We'd like to institute a new rule: Only cars that are truly conceptual in nature should be labeled as "concept" cars. Of this list, only the Hyundai or Nissan could be considered a true concept car; all the others are simply early versions of upcoming production cars due in the next year or two. That said, there was a good variety on display at the North American International Auto Show in Detroit, in terms of style and segment. Here are our editors' picks for winners and losers of the latest crop of concepts. You can check out our grades for this year's crop of production cars here .
Acura MDX Concept
Aaron Bragman: Winner
Acura styling has wavered between boring and scary in recent years, but of the entire lineup, the MDX has always worn the Acura face the best. The brand apparently isn't going to mess with that success, and wisely so. I like the look of the MDX, despite its retention of the metal beak, and its new increased length seems to give it better proportions.
Joe Wiesenfelder: Winner
It's nice to see an Acura introduction that isn't in some way puzzling. This one looks good — probably better than ever. The beak looks less beaky here than in the past — at least against the show car's paint color. The bumper treatments are especially interesting. Will they appear in the real product? Probably. When Acura calls something a prototype, it usually doesn't mess with sheet metal. Technically, the bumpers aren't sheet metal, but still ...
Mike Hanley: Loser
I agree with Aaron that the MDX has had the best implementation of Acura's shield grille, but I thought the overall design of the MDX Prototype was a little boring — kind of like the brand's upcoming RLX flagship sedan. It seems that Acura, after being so heavily criticized for its front-end look the past few years, is now playing it safe — too safe.
David Thomas: Loser
Am I the only one who looks at this and sees no real difference from the current MDX that has been around for years? This is less an evolution and more of a Xerox. Besides the odd headlights and yes, a better-looking backside, the MDX Prototype looks prototypical to me.
BMW 4 Series Concept
Slick, slick, slick! BMW stylists are churning out some increasingly good stuff now, and the Concept 4 Series is no exception. It looks better than the 3 Series coupe it will replace, and hopefully the gaping lower air intakes and rear diffuser get toned down a bit for production to keep the shape clean.
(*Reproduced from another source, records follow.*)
(* ===== verification/EndToEnd.v ===== *)
(** * From the command line to Slack

    The theorems about start-up and about the running program, composed, and a start-up
    of the run of [ProgramToy]. *)

From stdpp Require Import relations.
From S2P Require Import Prelude Duration Errors Headers TreeRoute Follower FollowerSpec.
From S2P Require Import EventTypes Alerts StallReorg P2p Slots SlotsProps Events EventsProps System.
From S2P Require Import MdFormat Slack SlackProps Cli Main Channel Monitors.
From S2P Require Import Program ProgramSpec Scenario Schedule ProgramToy ProgramProps Startup.

Local Open Scope nat_scope.

Section EndToEnd.
Context `{!ErrorPayloads} `{!Joins} `{!Substrate} `{!Formats} {tree : TreeRouteApi}.
Context `{!Libp2p} {B : BoundedVec SlotDetails window} {channels : BroadcastApi}.
Context `{!EventsApi} `{!EventDecoders} `{!Ss58}.
Context {W : Type} {node : NodeApi W} {V : Type} {events_node : EventsNode V}.
Context {U : Type} {slack_api : SlackApi U} {X : Type} {http : Http X}.
Context {info : ChainInfo W} {files : ConfigFiles} {fs : FileSystem} {swarm_api : SwarmApi W}.
Context {clients : Clients W} {sending : Sending} `{!SendingLaws}.
Context `{!Clap} `{!Humantime} `{!ClapLaws} `{!HumantimeLaws} {laws : BroadcastLaws channels}.
Context (in_tree : Header → Prop) `{!BlockTree in_tree} `{!TreeRouteLaws tree}.
Context `{!HonestNode in_tree node}.

(** C1. The alerts the operator asked for reach Slack.  Take any command line that is
    accepted, any start-up that gets as far as waiting for the tasks, any way the tasks
    then run: what has been posted to the channel of the command line is, in order, the
    texts of the first alerts in the queue; the chain alerts among them are, in order,
    the first of the stalls, recoveries and reorgs that the first broadcasts, with some
    silences between them, call for; the reorg alerts are those of a first part of the
    follower's broadcasts, each of which is a step of the best block along the block
    tree, that retract at least the depth of the command line; and once the chain
    monitor and Slack have caught up, those of all of them.  What is posted are the
    requests made; that Slack refuses one is only logged. *)
Theorem command_line_to_slack args cli s st s' v u x now fuel (p p' : Program) :
  parse args = Ok cli → ms_jobs s = [] → main cli s = (Ok st, s') →
  launch st (ms_jobs s') (ms_world s') v u x now = Some p → reachable st fuel p p' →
  (∃ texts, posted (pr_slack p') = request_for (st_alerter st) <$> texts ∧
     Forall2 (formats (st_format st)) (posted_alerts p') texts) ∧
  Forall (λ r, channel r = channel_of (slack_channel_name (slack cli))) (posted (pr_slack p')) ∧
  Forall (genuine in_tree) (broadcast_blocks p') ∧
  (∃ history, broadcasts history `prefix_of` broadcast_blocks p' ∧
     filter (λ a, sender a = ChainMonitor) (posted_alerts p') `prefix_of`
       alerts_of (stall_and_reorg cli) (rev history)) ∧
  omap reorg_of (posted_alerts p') `prefix_of`
    omap (deep_reorg (stall_and_reorg cli)) (broadcast_blocks p') ∧
  (chain_caught_up st p' →
   omap reorg_of (posted_alerts p') =
     omap (deep_reorg (stall_and_reorg cli)) (broadcast_blocks p')).
Proof.
  intros Hparse Hs Hmain Hlaunch Hreach.
  destruct (wp_run _ _ _ _ _ _ (wp_main cli s Hs) Hmain) as (Hj & Hcfg).
  pose proof (configured_stall _ _ _ _ Hcfg) as Hst.
  pose proof (configured_alerter _ _ _ _ Hcfg) as Ha.
  rewrite (launch_all_jobs _ _ _ _ _ _ _ Hj) in Hlaunch. injection Hlaunch as <-.
  assert (reached st fuel (ms_world s') v u x now p') as Hp by exact Hreach.
  assert ((non_block_import_threshold (st_stall st) <= Duration.MAX)%N) as Hmax.
  { rewrite Hst. by apply (parse_ok args cli Hparse). }
  destruct (ok_slack _ _ (reached_queue _ _ _ _ _ _ _ p' Hp)) as [(texts & Hpo & Hf) _].
  split_and!; [by exists texts| | | | |].
  - rewrite Hpo. apply Forall_fmap, Forall_forall. intros t _. cbn.
    by apply alerter_new_channel.
  - apply (ok_listener _ _ _ _ (reached_blocks _ _ _ _ _ _ _ in_tree p' Hp)).
  - rewrite <-Hst. by apply (posted_chain_alerts st fuel (ms_world s') v u x now in_tree).
  - rewrite <-Hst. by apply (posted_reorgs st fuel (ms_world s') v u x now in_tree).
  - rewrite <-Hst. by apply (posted_reorgs st fuel (ms_world s') v u x now in_tree).
Qed.
End EndToEnd.

(** ** Witnesses: the start-up of [ProgramToy]'s run *)
Module StartupToy.
#[export] Existing Instances CliToy.clap CliToy.laws CliToy.humantime CliToy.humantime_laws.
(** The node also knows its network's properties. *)
#[export] Instance info : ChainInfo nat := {|
  Value := N + string;
  as_u64 v := match v with inl n => Some n | inr _ => None end;
  as_str v := match v with inr s => Some s | inl _ => None end;
  system_chain w := (inr "mainnet", w);
  system_properties w := (inr (list_to_map [("ss58Format", inl 6094%N);
    ("tokenSymbol", inr "AI3"); ("tokenDecimals", inl 18%N)]), w) |}.
Definition mainnet : NetworkConfig := {| accounts := []; nc_bootnodes := [[1]] |}.
#[export] Instance files : ConfigFiles := {|
  config_text _ := inr "[networks.mainnet]";
  from_toml _ := inr {| networks := {[ "mainnet" := mainnet ]} |} |}.
(** A secret file of mode 0600; the one of the second user is readable by everyone. *)
#[export] Instance fs : FileSystem := {|
  metadata_mode path := inr (if (path =? "/slack-secret")%string then 384%N else 420%N);
  read_to_string _ := inr [120%N; 10%N] |}.
#[export] Instance swarm_api : SwarmApi nat := {|
  with_tcp w := (Some tt, w); with_dns w := (inr tt, w); with_behaviour _ w := (Some tt, w);
  parse_multiaddr _ := Some [4; 0]; listen_on _ w := (Some tt, w) |}.
#[export] Instance clients : Clients nat := {|
  ClientError := string; Client e := e; rpc_build _ w := (inr tt, w);
  client_from_url _ w := (inr tt, w) |}.

(** Tasks that send as soon as they are spawned. *)
Definition is_follower (j : Job) : bool := match j with FollowerJob => true | _ => false end.
Definition is_network (j : Job) : bool := match j with NetworkJob => true | _ => false end.
#[export] Instance sending : Sending := {|
  blocks_sent jobs :=
    if existsb is_follower jobs then [{| blocks := []; maybe_reorg_data := None |}] else [];
  slots_sent jobs := if existsb is_network jobs then [SlotsToy.info 7 1] else [] |}.
#[export] Instance sending_laws : SendingLaws.
Proof.
  split; intros jobs Hj; cbn; destruct (existsb _ _) eqn:Hb; try done; exfalso; apply Hj;
    apply existsb_exists in Hb as (j & Hin & Hj'); apply list_elem_of_In in Hin; by destruct j.
Qed.

Definition args : list string :=
  CliToy.args ++ ["reorg-depth-threshold"; "1"; "uptimekuma-url"; "http://kuma"].
Definition cli : Config := {|
  cfg_rpc_url := "wss://rpc"; network_config_path := "/networks.toml";
  uptimekuma := {| uptimekuma_url := Some "http://kuma"; uptimekuma_interval := Duration.from_secs 60 |};
  stall_and_reorg :=
    {| non_block_import_threshold := Duration.from_secs 60; reorg_depth_threshold := 1%N |};
  slack := {| slack_team_id := "T03LJ85UR5G"; slack_bot_name := "alerts";
              slack_bot_icon := "robot_face"; slack_channel_name := "#chain";
              slack_secret_path := "/slack-secret" |};
  cfg_slots := {| per_slot_threshold := 1200000000%N; avg_slot_threshold := 1100000000%N |} |}.
Definition first : MainState nat := {| ms_world := 0; default_ss58 := None; ms_jobs := [] |}.
Definition started : outcome Error Settings * MainState nat := main cli first.
Definition st : Settings := match fst started with Ok st => st | _ => Toy.settings end.

Lemma parsed : parse args = Ok cli.
Proof. vm_compute. reflexivity. Qed.
Lemma started_ok : main cli first = (Ok st, snd started).
Proof. vm_compute. reflexivity. Qed.

(** A secret that others can read. *)
Definition exposed : Config := {|
  cfg_rpc_url := "wss://rpc"; network_config_path := "/networks.toml";
  uptimekuma := uptimekuma cli; stall_and_reorg := stall_and_reorg cli;
  slack := {| slack_team_id := "T03LJ85UR5G"; slack_bot_name := "alerts";
              slack_bot_icon := "robot_face"; slack_channel_name := "#chain";
              slack_secret_path := "/tmp/secret" |};
  cfg_slots := cfg_slots cli |}.
End StartupToy.
Import Toy StartupToy.

Lemma main_launches_the_start_witness :
  configured cli first StartupToy.st (snd started) ∧
  ms_jobs (snd started) = all_jobs StartupToy.st ∧ length (all_jobs StartupToy.st) = 8 ∧
  st_uptime StartupToy.st = Some ("http://kuma", Duration.from_secs 60) ∧
  st_bootnodes StartupToy.st = [[1]] ∧ token_name (st_format StartupToy.st) = "AI3".
Proof.
  destruct (main_launches_the_start (B:=vec) (V:=()) (U:=nat) (X:=()) cli first StartupToy.st
    (snd started) tt 0 tt 0%N eq_refl started_ok) as (Hcfg & Hjobs & _).
  split; [exact Hcfg|]. split; [exact Hjobs|]. split_and!; vm_compute; reflexivity.
Defined.

Lemma failed_startup_spawns_no_monitor_witness :
  is_ok (fst (main exposed first)) = false ∧
  (ms_jobs (snd (main exposed first)) = [] ∨ ms_jobs (snd (main exposed first)) = [UpdaterJob]).
Proof.
  split; [vm_compute; reflexivity|].
  apply (failed_startup_spawns_no_monitor exposed first (fst (main exposed first))).
  - reflexivity.
  - apply surjective_pairing.
  - vm_compute. discriminate.
Defined.

Lemma command_line_to_slack_witness :
  ∃ p p' : Prog, launch StartupToy.st (ms_jobs (snd started)) 0 tt 0 tt 0%N = Some p ∧
    reachable StartupToy.st 10 p p' ∧ posted (pr_slack p') ≠ [] ∧
    Forall (λ r, channel r = "#chain") (posted (pr_slack p')).
Proof.
  set (p := ProgramProps.start StartupToy.st 0 tt 0 tt 0%N : Prog).
  set (p' := from_option id p (run_actions StartupToy.st 10 Toy.schedule p)).
  assert (launch StartupToy.st (ms_jobs (snd started)) 0 tt 0 tt 0%N = Some p) as Hl
    by (vm_compute; reflexivity).
  assert (reachable StartupToy.st 10 p p') as Hr.
  { apply (run_actions_reachable StartupToy.st 10 Toy.schedule). vm_compute. reflexivity. }
  exists p, p'. split; [exact Hl|]. split; [exact Hr|]. split; [vm_compute; discriminate|].
  apply (command_line_to_slack toy_tree args cli first StartupToy.st (snd started) tt 0 tt 0%N
    10 p p' parsed eq_refl started_ok Hl Hr).
Defined.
Sweet. This is a much better-looking coupe than the current 3 Series. I'd like to see the hexagonal theme remain, on everything from the corona running lights and bumpers to the door handles and intricate side mirrors, but I suspect all of these things will indeed be toned down. The bumpers just look too vulnerable.
The Concept 4 Series' coupe styling is surprisingly different than the outgoing 3 Series', and the fastback-like profile is especially good. The showcar looked impossibly low on its huge wheels, and both contributed to its great stance.
The current 3 Series coupe is great to drive but I've always thought there was something amiss with the styling, especially from the windows back. The 4 Series fixes that problem with the fastback styling and adds a front end that is a terrific take on the latest 3 sedan. Can't wait to drive it ... when it isn't a concept.
Ford Atlas Concept
Ford ostensibly revealed this concept F-150 replacement to steal some thunder from GM's new Chevy Silverado and GMC Sierra, which also debuted at the show, but the same criticism that's been applied to the GM trucks applies here, too: It isn't all that different from the current one. Inside and out, it looks like a Super Duty. Supposedly powered by a "next-generation EcoBoost engine," no detail was given on the truck, including any info on how much aluminum it might use, which is rumored to be in the works for the real F-150. Kudos to Ford for giving it a name and not calling it "Future Pickup Concept" — I'm looking at you, Honda.
It's not long on details, but it looks pretty good to me, and I admit I'm enjoying a return to concept-y concepts more than I'd expect — mainly because it reflects a healthier market than we've seen in years. As for the strategy? It totally worked. GM's pickups — also short on details — didn't seem to be on the media's mind. Atlas is a great name, too.
The evolution of Ford Super Duty and Raptor design elements works overall on the Atlas, which garnered a lot of interest in part because it was one of the few true surprises of the auto show. I suspect Ford truck fans will nod approvingly.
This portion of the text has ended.